= Perfect Potion =

Perfect Potion Products Pvt Ltd, founded in 1991, is a privately owned Australian manufacturer and retailer of organic skincare and aromatherapy products.

==History==
Perfect Potion was founded in 1991 by aromatherapists Salvatore Battaglia and Carolyn Stubbin. In late 1980s Battaglia began the development of Perfect Potion under the label ‘The Garden Party.’ In 1991 Battaglia opened the first official Perfect Potion store in the Elizabeth Arcade, Brisbane.

In 2000, the company opened a Therapeutic Goods Administration (TGA) licensed manufacturing premises and head office in the Brisbane suburb of Virginia. In 2008, Perfect Potion began a joint venture with Japanese national Kiyo Yamamoto establishing Perfect Potion Japan. The first store was opened in Kyoto in 2008.

==Awards==
The company has been a recipient of awards for its retail and business achievements.
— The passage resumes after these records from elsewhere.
(** Under the same conditions vega, rho and theta are the derivatives of
    the price in the volatility and in the rate, per percentage point, and
    minus its derivative in the time to expiry, per day of a 365-day year. *)
Theorem vega_rho_theta_are_price_derivatives (params : OptionParams) (option_type : string) :
  0 < spot_price params -> 0 < strike_price params ->
  0 < time_to_expiry params -> 0 < volatility params ->
  exists greeks : Greeks,
    BlackScholesPricer.calculate_greeks params option_type = Ok greeks
    /\ derivable_pt_lim
         (fun vol => price_or_zero
                       (BlackScholesPricer.calculate_price
                          (BlackScholesPricer.set_volatility params vol) option_type))
         (volatility params) (100 * vega greeks)
    /\ derivable_pt_lim
         (fun rate => price_or_zero
                        (BlackScholesPricer.calculate_price (with_rate params rate) option_type))
         (risk_free_rate params) (100 * rho greeks)
    /\ derivable_pt_lim
         (fun expiry => price_or_zero
                          (BlackScholesPricer.calculate_price (with_expiry params expiry)
                                                              option_type))
         (time_to_expiry params) (- (365 * theta greeks)).
Proof.
  destruct params as [spot strike expiry rate vol yield].
  cbn [spot_price strike_price time_to_expiry volatility risk_free_rate].
  intros Hspot Hstrike Hexpiry Hvol.
  exists (greeks_at spot strike expiry rate yield vol option_type).
  split; [now apply greeks_closed_form|].
  unfold with_rate, with_expiry, BlackScholesPricer.set_volatility.
  cbn [spot_price strike_price time_to_expiry risk_free_rate volatility dividend_yield].
  split; [|split].
  - apply derivable_pt_lim_local
      with (f := fun v => if is_call option_type
                          then call_at spot strike expiry rate yield v
                          else put_at spot strike expiry rate yield v)
           (delta := mkposreal vol Hvol).
    + intros y Hy. cbn [pos] in Hy. apply near_positive in Hy.
      rewrite price_closed_form by assumption. reflexivity.
    + destruct (price_vol_derivative spot strike expiry rate yield vol
                  Hspot Hstrike Hexpiry Hvol) as [Hcall Hput].
      unfold greeks_at. cbn [vega].
      destruct (is_call option_type); (eapply dl_value; [eassumption|field]).
  - apply derivable_pt_lim_local
      with (f := fun x => if is_call option_type
                          then call_at spot strike expiry x yield vol
                          else put_at spot strike expiry x yield vol)
           (delta := mkposreal 1 Rlt_0_1).
    + intros y _. rewrite price_closed_form by assumption. reflexivity.
    + destruct (price_rate_derivative spot strike expiry rate yield vol
                  Hspot Hstrike Hexpiry Hvol) as [Hcall Hput].
      unfold greeks_at. cbn [rho].
      destruct (is_call option_type); (eapply dl_value; [eassumption|field]).
  - apply derivable_pt_lim_local
      with (f := fun t => if is_call option_type
                          then call_at spot strike t rate yield vol
                          else put_at spot strike t rate yield vol)
           (delta := mkposreal expiry Hexpiry).
    + intros y Hy. cbn [pos] in Hy. apply near_positive in Hy.
      rewrite price_closed_form by assumption. reflexivity.
    + destruct (price_expiry_derivative spot strike expiry rate yield vol
                  Hspot Hstrike Hexpiry Hvol) as [Hcall Hput].
      pose proof (sqrt_expiry_pos expiry Hexpiry) as Hw.
      unfold greeks_at. cbn [theta].
      destruct (is_call option_type); (eapply dl_value; [eassumption|field; lra]).
Qed.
These include:
- 2004 National Retail Association Award for The Small Business Award
- 2005 finalist for Ernst & Young Entrepreneur of the Year
- 2005 Australian Institute of Management Owner/Manager of the Year
- 2017 Queensland Premiers Export Awards finalists, manufacturing section
- 2018 National Retail Association Customer Experience Champion of the Year
- 2019 3-Star ecoBiz Partnership with CCIQ EcoBiz Queensland

==Publications==
Battaglia wrote and published The Complete Guide to Aromatherapy in 1995. The book has been translated into both Korean and Japanese. The second edition was published in 2006. The third edition, The Complete Guide to Aromatherapy 3rd Edition
Volume 1 - Foundations & Materia Medica, was released in 2018.